> [Task to complete] Search the records below for the word "RUNNING", then return every line where it appears.

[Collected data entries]
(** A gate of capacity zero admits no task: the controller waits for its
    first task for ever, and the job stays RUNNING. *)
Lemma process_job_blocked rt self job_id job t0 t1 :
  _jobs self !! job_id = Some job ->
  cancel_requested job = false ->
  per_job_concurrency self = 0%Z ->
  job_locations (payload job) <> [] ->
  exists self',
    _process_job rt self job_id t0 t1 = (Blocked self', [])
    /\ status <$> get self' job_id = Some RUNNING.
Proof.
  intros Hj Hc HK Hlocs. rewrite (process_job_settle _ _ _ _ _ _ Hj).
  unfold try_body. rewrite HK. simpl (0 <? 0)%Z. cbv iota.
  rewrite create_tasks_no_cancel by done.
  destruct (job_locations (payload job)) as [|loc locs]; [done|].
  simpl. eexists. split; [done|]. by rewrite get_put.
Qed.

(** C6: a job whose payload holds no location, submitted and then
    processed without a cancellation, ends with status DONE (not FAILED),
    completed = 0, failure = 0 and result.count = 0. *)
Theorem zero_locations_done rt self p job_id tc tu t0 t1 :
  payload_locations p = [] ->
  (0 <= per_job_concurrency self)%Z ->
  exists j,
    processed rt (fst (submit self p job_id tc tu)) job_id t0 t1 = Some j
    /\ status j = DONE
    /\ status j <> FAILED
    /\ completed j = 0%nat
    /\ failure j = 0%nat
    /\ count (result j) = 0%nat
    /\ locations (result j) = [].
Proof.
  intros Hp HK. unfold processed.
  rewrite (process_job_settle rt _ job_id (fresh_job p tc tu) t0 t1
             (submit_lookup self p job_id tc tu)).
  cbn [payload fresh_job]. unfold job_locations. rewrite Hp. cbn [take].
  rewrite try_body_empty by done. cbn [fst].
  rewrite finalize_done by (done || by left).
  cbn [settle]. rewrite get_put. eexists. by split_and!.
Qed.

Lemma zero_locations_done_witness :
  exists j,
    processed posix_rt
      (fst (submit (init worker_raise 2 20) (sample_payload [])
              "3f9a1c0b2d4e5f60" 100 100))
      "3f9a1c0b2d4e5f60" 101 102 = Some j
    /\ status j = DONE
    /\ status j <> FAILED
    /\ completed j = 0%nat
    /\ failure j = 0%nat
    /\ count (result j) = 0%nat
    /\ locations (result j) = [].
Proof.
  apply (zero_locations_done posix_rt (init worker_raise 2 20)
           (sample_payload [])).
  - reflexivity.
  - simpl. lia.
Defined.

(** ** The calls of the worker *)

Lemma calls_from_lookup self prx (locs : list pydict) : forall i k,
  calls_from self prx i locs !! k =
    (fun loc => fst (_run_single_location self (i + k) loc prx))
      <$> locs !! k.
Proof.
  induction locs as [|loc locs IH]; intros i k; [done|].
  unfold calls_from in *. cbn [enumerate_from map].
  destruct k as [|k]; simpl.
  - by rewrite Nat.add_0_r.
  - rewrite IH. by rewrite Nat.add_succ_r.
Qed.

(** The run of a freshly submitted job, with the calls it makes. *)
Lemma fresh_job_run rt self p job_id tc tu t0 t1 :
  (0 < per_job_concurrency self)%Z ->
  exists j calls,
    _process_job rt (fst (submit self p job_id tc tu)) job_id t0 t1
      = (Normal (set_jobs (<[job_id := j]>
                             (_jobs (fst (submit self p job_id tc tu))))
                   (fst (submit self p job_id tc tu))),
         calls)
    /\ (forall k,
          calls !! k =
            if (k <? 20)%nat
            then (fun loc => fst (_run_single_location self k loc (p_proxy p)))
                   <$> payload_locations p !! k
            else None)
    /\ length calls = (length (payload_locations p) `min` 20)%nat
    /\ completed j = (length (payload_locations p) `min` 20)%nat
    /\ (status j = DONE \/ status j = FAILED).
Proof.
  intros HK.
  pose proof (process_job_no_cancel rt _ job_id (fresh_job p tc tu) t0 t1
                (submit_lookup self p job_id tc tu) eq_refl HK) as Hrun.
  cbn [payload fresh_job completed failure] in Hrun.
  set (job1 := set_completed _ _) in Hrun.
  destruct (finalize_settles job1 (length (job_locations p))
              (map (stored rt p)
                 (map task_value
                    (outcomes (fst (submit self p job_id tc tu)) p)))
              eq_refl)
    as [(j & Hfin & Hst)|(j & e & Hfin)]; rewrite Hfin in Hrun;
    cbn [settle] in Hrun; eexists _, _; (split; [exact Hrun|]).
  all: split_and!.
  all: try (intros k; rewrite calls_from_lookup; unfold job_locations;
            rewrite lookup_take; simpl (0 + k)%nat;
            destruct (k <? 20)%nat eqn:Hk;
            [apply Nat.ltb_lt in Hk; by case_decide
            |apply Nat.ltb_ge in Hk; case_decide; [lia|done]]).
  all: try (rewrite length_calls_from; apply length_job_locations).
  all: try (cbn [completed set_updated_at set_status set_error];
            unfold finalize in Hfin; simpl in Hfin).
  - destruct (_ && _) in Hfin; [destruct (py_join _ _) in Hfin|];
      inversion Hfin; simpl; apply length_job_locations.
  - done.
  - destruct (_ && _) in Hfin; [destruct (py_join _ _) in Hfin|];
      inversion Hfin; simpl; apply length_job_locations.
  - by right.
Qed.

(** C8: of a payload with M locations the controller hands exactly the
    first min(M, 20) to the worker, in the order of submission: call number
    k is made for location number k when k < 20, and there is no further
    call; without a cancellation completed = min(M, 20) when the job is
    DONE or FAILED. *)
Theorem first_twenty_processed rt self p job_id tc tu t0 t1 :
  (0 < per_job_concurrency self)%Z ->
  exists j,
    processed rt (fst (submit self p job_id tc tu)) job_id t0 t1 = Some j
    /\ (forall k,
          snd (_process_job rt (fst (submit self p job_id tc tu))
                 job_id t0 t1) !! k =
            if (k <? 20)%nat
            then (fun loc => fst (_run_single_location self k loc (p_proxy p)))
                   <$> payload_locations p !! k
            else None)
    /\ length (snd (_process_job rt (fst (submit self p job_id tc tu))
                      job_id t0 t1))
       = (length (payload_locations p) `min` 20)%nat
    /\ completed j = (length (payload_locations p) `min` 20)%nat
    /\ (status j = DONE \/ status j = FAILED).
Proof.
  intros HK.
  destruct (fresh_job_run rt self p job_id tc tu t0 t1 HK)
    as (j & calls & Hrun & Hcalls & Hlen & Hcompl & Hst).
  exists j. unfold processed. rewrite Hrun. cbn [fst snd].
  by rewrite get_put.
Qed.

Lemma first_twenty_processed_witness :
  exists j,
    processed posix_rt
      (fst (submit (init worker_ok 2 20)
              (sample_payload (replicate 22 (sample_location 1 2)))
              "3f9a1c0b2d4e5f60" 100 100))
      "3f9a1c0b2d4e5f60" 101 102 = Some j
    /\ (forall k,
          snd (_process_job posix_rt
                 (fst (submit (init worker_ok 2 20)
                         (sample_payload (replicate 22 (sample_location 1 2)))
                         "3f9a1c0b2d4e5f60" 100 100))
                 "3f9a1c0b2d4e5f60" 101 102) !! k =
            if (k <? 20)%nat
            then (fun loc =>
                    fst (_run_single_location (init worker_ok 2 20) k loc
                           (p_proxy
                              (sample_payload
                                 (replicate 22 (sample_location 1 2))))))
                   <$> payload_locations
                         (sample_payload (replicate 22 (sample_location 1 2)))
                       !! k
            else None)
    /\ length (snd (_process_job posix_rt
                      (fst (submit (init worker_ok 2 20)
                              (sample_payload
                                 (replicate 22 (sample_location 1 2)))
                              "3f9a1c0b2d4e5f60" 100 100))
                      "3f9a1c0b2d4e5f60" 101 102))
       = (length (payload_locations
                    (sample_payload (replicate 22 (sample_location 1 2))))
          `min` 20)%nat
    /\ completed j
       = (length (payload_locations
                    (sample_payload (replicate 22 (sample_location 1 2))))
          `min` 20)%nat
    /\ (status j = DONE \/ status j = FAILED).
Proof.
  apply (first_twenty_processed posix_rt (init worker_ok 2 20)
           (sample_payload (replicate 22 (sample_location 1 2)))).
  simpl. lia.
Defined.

* * *

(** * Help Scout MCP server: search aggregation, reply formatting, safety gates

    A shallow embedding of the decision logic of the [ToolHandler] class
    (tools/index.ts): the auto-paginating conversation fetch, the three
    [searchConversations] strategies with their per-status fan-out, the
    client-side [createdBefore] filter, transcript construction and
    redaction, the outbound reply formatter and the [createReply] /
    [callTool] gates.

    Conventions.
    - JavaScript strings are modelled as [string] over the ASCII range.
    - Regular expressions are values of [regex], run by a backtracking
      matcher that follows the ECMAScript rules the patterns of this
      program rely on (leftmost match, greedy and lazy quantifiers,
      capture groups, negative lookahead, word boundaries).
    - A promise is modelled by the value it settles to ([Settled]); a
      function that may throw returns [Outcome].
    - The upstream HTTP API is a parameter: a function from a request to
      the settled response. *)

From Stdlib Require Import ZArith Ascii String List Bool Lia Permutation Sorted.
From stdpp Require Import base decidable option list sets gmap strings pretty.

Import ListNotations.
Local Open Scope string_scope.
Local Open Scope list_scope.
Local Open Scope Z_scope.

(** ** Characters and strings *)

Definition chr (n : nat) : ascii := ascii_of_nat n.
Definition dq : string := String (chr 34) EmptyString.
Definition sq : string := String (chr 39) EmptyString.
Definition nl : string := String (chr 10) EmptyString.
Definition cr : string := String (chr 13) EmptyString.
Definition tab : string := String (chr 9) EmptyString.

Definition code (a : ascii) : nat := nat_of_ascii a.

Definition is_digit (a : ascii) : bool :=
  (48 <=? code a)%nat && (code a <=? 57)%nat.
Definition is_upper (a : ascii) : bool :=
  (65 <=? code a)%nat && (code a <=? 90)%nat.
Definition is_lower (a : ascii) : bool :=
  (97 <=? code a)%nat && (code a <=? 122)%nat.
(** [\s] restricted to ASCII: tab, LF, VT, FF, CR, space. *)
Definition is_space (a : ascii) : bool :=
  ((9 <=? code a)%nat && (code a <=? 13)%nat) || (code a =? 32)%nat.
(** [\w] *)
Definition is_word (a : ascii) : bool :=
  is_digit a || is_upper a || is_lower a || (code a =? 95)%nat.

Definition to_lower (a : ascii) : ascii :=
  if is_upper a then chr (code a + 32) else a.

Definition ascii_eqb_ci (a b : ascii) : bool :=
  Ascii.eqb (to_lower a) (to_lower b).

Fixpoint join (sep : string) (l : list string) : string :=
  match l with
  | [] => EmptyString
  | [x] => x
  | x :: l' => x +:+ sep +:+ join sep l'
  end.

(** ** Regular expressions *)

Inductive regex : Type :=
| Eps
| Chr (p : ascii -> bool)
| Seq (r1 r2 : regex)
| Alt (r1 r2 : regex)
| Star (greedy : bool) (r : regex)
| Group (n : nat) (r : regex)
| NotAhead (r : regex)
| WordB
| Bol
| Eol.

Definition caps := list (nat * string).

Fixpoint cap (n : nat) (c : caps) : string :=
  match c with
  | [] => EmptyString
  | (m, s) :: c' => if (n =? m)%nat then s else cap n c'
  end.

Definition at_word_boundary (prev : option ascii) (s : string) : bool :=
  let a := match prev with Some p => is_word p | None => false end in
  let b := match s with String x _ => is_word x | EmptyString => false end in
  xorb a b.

==

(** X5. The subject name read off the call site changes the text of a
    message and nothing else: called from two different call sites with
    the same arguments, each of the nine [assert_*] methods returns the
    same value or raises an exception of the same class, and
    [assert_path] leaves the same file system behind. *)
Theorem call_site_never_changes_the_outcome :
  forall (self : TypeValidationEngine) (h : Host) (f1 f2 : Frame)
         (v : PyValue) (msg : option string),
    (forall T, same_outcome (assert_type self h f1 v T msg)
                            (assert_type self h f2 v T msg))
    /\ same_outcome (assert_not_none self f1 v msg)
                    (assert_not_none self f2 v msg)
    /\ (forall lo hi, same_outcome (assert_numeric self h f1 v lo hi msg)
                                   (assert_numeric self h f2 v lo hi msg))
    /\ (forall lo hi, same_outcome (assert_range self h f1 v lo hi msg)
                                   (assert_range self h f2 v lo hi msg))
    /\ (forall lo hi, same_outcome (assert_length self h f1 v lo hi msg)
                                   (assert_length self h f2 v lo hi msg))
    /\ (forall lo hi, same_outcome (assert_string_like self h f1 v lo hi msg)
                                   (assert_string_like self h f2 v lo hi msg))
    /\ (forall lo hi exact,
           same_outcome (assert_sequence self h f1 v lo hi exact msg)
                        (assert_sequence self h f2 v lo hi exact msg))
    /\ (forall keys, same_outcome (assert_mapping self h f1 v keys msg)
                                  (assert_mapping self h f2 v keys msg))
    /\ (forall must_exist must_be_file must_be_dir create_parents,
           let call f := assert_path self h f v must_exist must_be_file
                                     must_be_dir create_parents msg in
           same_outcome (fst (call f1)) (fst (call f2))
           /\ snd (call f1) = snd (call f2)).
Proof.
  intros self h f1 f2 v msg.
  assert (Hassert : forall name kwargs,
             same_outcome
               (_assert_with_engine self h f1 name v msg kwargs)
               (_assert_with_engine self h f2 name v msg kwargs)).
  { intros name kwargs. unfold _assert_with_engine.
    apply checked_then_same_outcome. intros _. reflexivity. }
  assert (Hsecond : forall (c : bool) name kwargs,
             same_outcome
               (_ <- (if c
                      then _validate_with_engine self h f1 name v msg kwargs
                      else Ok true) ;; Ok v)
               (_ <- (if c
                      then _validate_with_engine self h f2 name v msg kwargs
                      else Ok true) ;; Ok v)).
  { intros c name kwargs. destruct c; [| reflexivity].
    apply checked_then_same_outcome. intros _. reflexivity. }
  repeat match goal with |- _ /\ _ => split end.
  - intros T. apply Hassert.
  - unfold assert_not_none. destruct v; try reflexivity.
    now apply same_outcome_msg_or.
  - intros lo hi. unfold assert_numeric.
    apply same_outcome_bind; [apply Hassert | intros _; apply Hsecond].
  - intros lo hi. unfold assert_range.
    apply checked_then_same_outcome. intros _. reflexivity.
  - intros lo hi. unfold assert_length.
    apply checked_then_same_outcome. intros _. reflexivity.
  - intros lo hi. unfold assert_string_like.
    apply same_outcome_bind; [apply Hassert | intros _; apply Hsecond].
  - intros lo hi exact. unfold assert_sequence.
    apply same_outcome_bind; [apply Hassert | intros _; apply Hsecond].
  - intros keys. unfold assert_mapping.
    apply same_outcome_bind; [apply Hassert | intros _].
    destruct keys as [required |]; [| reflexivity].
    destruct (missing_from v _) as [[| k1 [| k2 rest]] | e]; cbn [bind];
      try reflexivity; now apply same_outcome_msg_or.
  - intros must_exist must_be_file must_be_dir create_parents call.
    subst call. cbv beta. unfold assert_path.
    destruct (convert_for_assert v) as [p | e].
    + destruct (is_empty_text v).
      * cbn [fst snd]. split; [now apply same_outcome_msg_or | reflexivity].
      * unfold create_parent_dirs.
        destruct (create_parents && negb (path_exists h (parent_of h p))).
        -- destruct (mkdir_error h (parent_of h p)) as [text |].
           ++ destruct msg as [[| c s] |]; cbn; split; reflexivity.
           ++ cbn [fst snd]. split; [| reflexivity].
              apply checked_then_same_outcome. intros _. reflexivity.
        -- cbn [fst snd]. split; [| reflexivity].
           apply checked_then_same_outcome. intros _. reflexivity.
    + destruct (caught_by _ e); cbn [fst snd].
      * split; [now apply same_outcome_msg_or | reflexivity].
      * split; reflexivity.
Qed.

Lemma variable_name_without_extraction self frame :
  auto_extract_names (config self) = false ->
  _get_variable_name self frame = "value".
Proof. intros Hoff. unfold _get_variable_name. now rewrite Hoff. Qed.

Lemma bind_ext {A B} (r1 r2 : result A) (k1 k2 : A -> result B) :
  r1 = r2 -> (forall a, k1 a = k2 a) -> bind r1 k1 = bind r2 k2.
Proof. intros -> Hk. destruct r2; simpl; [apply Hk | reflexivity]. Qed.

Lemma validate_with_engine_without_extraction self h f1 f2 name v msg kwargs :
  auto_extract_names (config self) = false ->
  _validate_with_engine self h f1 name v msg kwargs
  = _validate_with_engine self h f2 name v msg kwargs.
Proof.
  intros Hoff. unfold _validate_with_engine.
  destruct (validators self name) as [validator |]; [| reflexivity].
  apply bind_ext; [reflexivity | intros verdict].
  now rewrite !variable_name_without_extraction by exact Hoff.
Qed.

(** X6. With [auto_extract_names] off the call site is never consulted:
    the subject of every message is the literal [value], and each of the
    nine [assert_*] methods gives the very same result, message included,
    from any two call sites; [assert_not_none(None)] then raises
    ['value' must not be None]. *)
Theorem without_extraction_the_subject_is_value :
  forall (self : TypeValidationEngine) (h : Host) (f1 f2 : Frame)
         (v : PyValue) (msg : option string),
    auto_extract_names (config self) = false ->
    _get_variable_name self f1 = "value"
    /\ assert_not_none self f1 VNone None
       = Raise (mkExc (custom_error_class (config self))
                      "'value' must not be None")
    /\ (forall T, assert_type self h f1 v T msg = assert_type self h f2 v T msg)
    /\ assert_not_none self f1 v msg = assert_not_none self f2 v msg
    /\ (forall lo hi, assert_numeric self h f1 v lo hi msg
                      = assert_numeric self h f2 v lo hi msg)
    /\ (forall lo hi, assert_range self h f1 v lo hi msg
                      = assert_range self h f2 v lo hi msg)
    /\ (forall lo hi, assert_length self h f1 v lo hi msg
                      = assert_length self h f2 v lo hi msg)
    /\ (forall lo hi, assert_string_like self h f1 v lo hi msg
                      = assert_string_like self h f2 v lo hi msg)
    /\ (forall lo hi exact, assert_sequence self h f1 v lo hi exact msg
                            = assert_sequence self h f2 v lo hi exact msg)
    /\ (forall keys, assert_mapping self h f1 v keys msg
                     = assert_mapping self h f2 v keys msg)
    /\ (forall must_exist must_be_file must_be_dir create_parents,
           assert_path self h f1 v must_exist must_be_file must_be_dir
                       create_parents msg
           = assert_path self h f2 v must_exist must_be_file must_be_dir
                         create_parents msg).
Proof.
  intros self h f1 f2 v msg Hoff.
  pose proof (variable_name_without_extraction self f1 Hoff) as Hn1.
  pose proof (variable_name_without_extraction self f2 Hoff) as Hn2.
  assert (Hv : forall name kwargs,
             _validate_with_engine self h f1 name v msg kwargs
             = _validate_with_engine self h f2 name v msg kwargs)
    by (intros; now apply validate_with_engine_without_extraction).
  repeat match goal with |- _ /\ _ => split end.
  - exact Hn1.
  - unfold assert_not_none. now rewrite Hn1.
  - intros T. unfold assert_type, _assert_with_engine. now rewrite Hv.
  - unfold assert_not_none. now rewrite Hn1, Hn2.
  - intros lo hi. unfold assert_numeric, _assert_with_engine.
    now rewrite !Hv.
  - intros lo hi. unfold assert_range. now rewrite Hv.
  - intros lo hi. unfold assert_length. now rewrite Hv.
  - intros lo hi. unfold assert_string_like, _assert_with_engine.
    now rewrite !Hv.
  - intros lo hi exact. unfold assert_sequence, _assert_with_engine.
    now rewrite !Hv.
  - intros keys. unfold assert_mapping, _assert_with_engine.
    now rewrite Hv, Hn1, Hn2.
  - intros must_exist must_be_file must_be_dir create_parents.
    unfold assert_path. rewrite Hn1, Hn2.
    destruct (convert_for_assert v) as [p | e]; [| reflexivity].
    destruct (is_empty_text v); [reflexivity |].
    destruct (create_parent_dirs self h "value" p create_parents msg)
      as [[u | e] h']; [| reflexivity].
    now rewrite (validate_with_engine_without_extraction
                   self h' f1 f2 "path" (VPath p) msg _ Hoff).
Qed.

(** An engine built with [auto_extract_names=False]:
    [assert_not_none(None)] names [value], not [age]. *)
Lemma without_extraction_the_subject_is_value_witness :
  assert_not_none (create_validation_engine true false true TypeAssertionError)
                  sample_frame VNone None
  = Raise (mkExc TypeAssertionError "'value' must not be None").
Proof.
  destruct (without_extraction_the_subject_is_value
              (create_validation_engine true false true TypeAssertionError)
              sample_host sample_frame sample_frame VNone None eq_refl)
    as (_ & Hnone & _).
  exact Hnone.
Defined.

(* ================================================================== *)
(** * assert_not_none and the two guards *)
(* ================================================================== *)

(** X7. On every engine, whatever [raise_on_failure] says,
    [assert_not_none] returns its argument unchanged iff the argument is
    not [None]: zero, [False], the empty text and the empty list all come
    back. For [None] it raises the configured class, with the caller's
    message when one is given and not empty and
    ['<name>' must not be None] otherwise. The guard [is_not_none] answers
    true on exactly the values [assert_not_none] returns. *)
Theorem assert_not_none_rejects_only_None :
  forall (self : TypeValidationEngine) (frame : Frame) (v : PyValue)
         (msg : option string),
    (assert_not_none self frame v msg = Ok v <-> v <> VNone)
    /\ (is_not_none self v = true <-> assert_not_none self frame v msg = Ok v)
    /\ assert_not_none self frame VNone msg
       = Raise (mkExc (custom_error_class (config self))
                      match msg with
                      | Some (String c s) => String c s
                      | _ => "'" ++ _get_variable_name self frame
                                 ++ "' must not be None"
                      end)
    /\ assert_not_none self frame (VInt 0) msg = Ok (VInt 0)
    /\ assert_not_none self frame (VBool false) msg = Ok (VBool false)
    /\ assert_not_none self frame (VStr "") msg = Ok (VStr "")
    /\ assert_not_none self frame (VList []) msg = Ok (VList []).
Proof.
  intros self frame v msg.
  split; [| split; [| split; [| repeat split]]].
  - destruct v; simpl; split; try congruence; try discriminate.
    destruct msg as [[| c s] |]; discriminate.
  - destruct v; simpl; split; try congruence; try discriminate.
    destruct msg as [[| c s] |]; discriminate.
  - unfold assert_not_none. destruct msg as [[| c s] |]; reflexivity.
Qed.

> [Exercise solution]
    first task for ever, and the job stays RUNNING. *)
    /\ status <$> get self' job_id = Some RUNNING.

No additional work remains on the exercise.